Extracted entries:
(** C11. A failing engine costs the client nothing: when the request could not be
    sent, when the engine answers with an error status, or when its stream ends
    before the first token, the agent's stream is one error, nothing is confirmed,
    the count of running generations is what it was, and the router's verdict on
    it is to try another node, except for the 4xx statuses that blame the request
    (not 408 and not 429), which are final. *)
Theorem engine_failure_retry client lead first st :
  0 < client -> is_u64 (ag_inflight st) ->
  let p := generate_post e (generate_req (resident_of kv listen kv_offload first) first) in
  let failed final := exists s,
    agent_generate inner e post kv listen kv_offload client lead (Some (Ok first)) st = (st, Ok [Err s]) /\
    first_token (stream_head [Err s]) = verdict final (st_message s) in
  (forall m, post p = Err m -> failed false) /\
  (forall r, post p = Ok r -> is_success (rs_status r) = false -> failed (caller_error (rs_status r))) /\
  (forall r cs broken, post p = Ok r -> is_success (rs_status r) = true ->
     rs_chunks r = (Ok <$> cs) ++ match broken with Some m => [Err m] | None => [] end ->
     let evs := frame_event <$> frames (concat cs) in
     has_done evs = false -> tokens_of (aq_id first) (sp_logprobs (default SamplingParams_default (aq_params first))) (before_done evs) = [] ->
     failed false).
Proof.
  intros Hc Hi p failed. rw /failed.
  pose proof (fun x c => failed_before_token client lead first st x c Hc Hi) as Hf. rw /OpenAi.generate -/p in Hf. split_and!.
  - intros m Hp. rw Hp in Hf. eexists. split; [by apply (Hf _ _ eq_refl)|done].
  - intros r Hp Hs. rw Hp Hs in Hf. eexists. split; [by apply (Hf _ _ eq_refl)|]. apply classified_verdict.
  - intros r cs broken Hp Hs Hr Hd Ht. rw Hp Hs /= in Hf.
    pose proof (read_chunks_answer (aq_id first) (sp_logprobs (default SamplingParams_default (aq_params first))) (kind e) cs broken
      (S (client + lead))) as Ha. rw -Hr in Ha.
    destruct (read_chunks _ _ _ _ _ _) as [q res]. rw /answer Ht Hd in Ha. cbn [length finished existsb] in Ha.
    assert (Hx : exists x, res = Err (Error_Internal x) /\ tx_sent (tx q) = []) by (destruct broken; injection Ha as -> ->; eauto).
    destruct Hx as (x & -> & Hx). eexists. split; [by apply (Hf _ _ eq_refl)|done].
Qed.
End failures.

(** ** Residency *)

Section resident.
Context `{BlockIndex} `{RamIter}.
Implicit Types s : Store.

(** What a lookup finds, whatever its time. *)
Definition held (f : Faults) s (a : BlockAddress) : Prop :=
  is_Some (rb s a) \/ is_Some (index_get f a s).

Lemma lookup_found f now a s h : (Store_lookup f now a s).2 = Some h -> held f s a.
Proof.
  rw /Store_lookup /RamTier_get /held /rb. destruct (ram_inner (st_ram s) !! a) eqn:E; [by left; rw fmap_is_Some|].
  destruct (index_get f a s); [by right|done].
Qed.

Lemma lookup_held f now a b s : held f (Store_lookup f now a s).1 b -> held f s b.
Proof.
  rw /Store_lookup /RamTier_get /held /rb /index_get. destruct (ram_inner (st_ram s) !! a) as [x|] eqn:E.
  - cbn. rw ram_touch_bytes. done.
  - by case_match.
Qed.

Lemma batch_held f now values s d : d ∈ bi_prefix_hash <$> (kv_batch_lookup f now values s).2 -> d ∈ values /\ held f s (mkAddr d 0).
Proof.
  revert s. induction values as [|v vs IH]; intros s; cbn; [by intros Hd%elem_of_nil|].
  rw /digest_from_bytes. destruct (Nat.eqb_spec (length v) 32) as [Hv|].
  - pose proof (lookup_found f now (mkAddr v 0) s) as Hfound. pose proof (lookup_held f now (mkAddr v 0) (mkAddr d 0) s) as Hheld.
    destruct (Store_lookup f now (mkAddr v 0) s) as [s1 h]. cbn in Hfound, Hheld. specialize (IH s1).
    destruct (kv_batch_lookup f now vs s1) as [s2 infos]. cbn in IH |- *. intros Hd.
    assert (Hd' : d = v /\ is_Some h \/ d ∈ bi_prefix_hash <$> infos).
    { destruct h as [h|]; [|by right]. cbn in Hd. apply elem_of_cons in Hd as [->|Hd]; [by left|by right]. }
    destruct Hd' as [[-> [h' ->]]|Hd'].
    + split; [by left|]. by eapply Hfound.
    + destruct (IH Hd') as [Hin Hh]. split; [by right|by apply Hheld].
  - intros Hd. destruct (IH s Hd) as [Hin Hh]. split; [by right|done].
Qed.

(** What the agent tells the engine to be resident was asked for by the router
    and is in the node's store. *)
Lemma resident_held f now s kv listen digests d :
  (forall values, kc_batch_lookup kv values = Ok (kv_batch_lookup f now values s).2) ->
  d ∈ resident_digests kv listen digests -> d ∈ digests /\ length d = 32 /\ held f s (mkAddr d 0).
Proof.
  intros Hkv. rw /resident_digests. set (values := List.filter _ _).
  assert (Hv : forall x, x ∈ values -> x ∈ digests) by (intros x [Hx _]%elem_of_bool_filter; done).
  destruct values as [|v vs]; [by intros Hd%elem_of_nil|]. destruct (kc_connect kv _); [|by intros Hd%elem_of_nil]. rw Hkv. intros Hd.
  change (map bi_prefix_hash) with (fmap (M:=list) bi_prefix_hash) in Hd. apply list_elem_of_fmap in Hd as (i & -> & [Hi Hc]%elem_of_bool_filter).
  destruct (batch_held f now (v :: vs) s (bi_prefix_hash i)) as [Hin Hheld]; [by apply list_elem_of_fmap_2|].
  apply andb_true_iff in Hc as [_ Hlen%Nat.eqb_eq]. split; [by apply Hv|done].
Qed.
End resident.

Module AgentExamples.
Import ToyJson.

#[local] Instance toy_reqwest : Reqwest := {| status_display _ := "?"; decode_text _ := "body"; decode_error _ := "" |}.

Definition engine : OpenAiHttpEngine := OpenAiHttpEngine_new "vllm" "http://127.0.0.1:8000".
Definition no_kv : KvClient := mkKvClient (fun _ => Err "refused") (fun _ => Ok []) (fun _ => Ok load_model) (fun _ => Ok load_model).
Definition first : AgentGenerateRequest := mkAgentGenerate "r1" "m" [] None false false [] "" "" "" [replicate 32 7%Z] "hi".
Definition idle : AgentState := mkAgent 0 [].
Definition answers (status : Z) : Post -> Reply := fun _ => Ok (mkResponse status []).

(** The digests of the router reach the engine only from the store. *)
Example resident_none : resident_of no_kv "0.0.0.0:7000" KvOffload_Cgn first = [].
Proof. done. Qed.
Example rewritten : local_uri "0.0.0.0:7000" = "http://127.0.0.1:7000".
Proof. by vm_compute. Qed.

(** A refused request is final, an overloaded engine is not. *)
Lemma engine_failure_retry_witness :
  (exists s, agent_generate (fun _ => "") engine (answers 404) no_kv "" KvOffload_None 1 0 (Some (Ok first)) idle = (idle, Ok [Err s]) /\
    first_token (stream_head [Err s]) = Fatal (Error_InvalidArgument (st_message s))) /\
  (exists s, agent_generate (fun _ => "") engine (answers 503) no_kv "" KvOffload_None 1 0 (Some (Ok first)) idle = (idle, Ok [Err s]) /\
    first_token (stream_head [Err s]) = Retry (Error_Internal (st_message s))).
Proof.
  assert (Hi : is_u64 (ag_inflight idle)) by (rw /is_u64 /u64_max; cbn; lia).
  pose proof (engine_failure_retry (fun _ => "") engine (answers 404) no_kv "" KvOffload_None 1 0 first idle (le_n 1) Hi) as (_ & H1 & _).
  pose proof (engine_failure_retry (fun _ => "") engine (answers 503) no_kv "" KvOffload_None 1 0 first idle (le_n 1) Hi) as (_ & H2 & _).
  split; [exact (H1 _ eq_refl eq_refl)|exact (H2 _ eq_refl eq_refl)].
Defined.

(** The phase hints of a disaggregated request change nothing of what the engine
    is asked. *)
Example phases_ignored resident r prefill decode blocks :
  generate_req resident (mkAgentGenerate (aq_id r) (aq_model r) (aq_messages r) (aq_params r) prefill decode blocks (aq_traceparent r)
    (aq_tracestate r) (aq_extensions_json r) (aq_digests r) (aq_prompt r)) = generate_req resident r.
Proof. done. Qed.

End AgentExamples.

Task goal:
Start at the line containing "assert (Hi : is_u64" and print each line exactly until the listing ends, keeping the final line too.

Expected output:
  assert (Hi : is_u64 (ag_inflight idle)) by (rw /is_u64 /u64_max; cbn; lia).
  pose proof (engine_failure_retry (fun _ => "") engine (answers 404) no_kv "" KvOffload_None 1 0 first idle (le_n 1) Hi) as (_ & H1 & _).
  pose proof (engine_failure_retry (fun _ => "") engine (answers 503) no_kv "" KvOffload_None 1 0 first idle (le_n 1) Hi) as (_ & H2 & _).
  split; [exact (H1 _ eq_refl eq_refl)|exact (H2 _ eq_refl eq_refl)].
Defined.

(** The phase hints of a disaggregated request change nothing of what the engine
    is asked. *)
Example phases_ignored resident r prefill decode blocks :
  generate_req resident (mkAgentGenerate (aq_id r) (aq_model r) (aq_messages r) (aq_params r) prefill decode blocks (aq_traceparent r)
    (aq_tracestate r) (aq_extensions_json r) (aq_digests r) (aq_prompt r)) = generate_req resident r.
Proof. done. Qed.

End AgentExamples.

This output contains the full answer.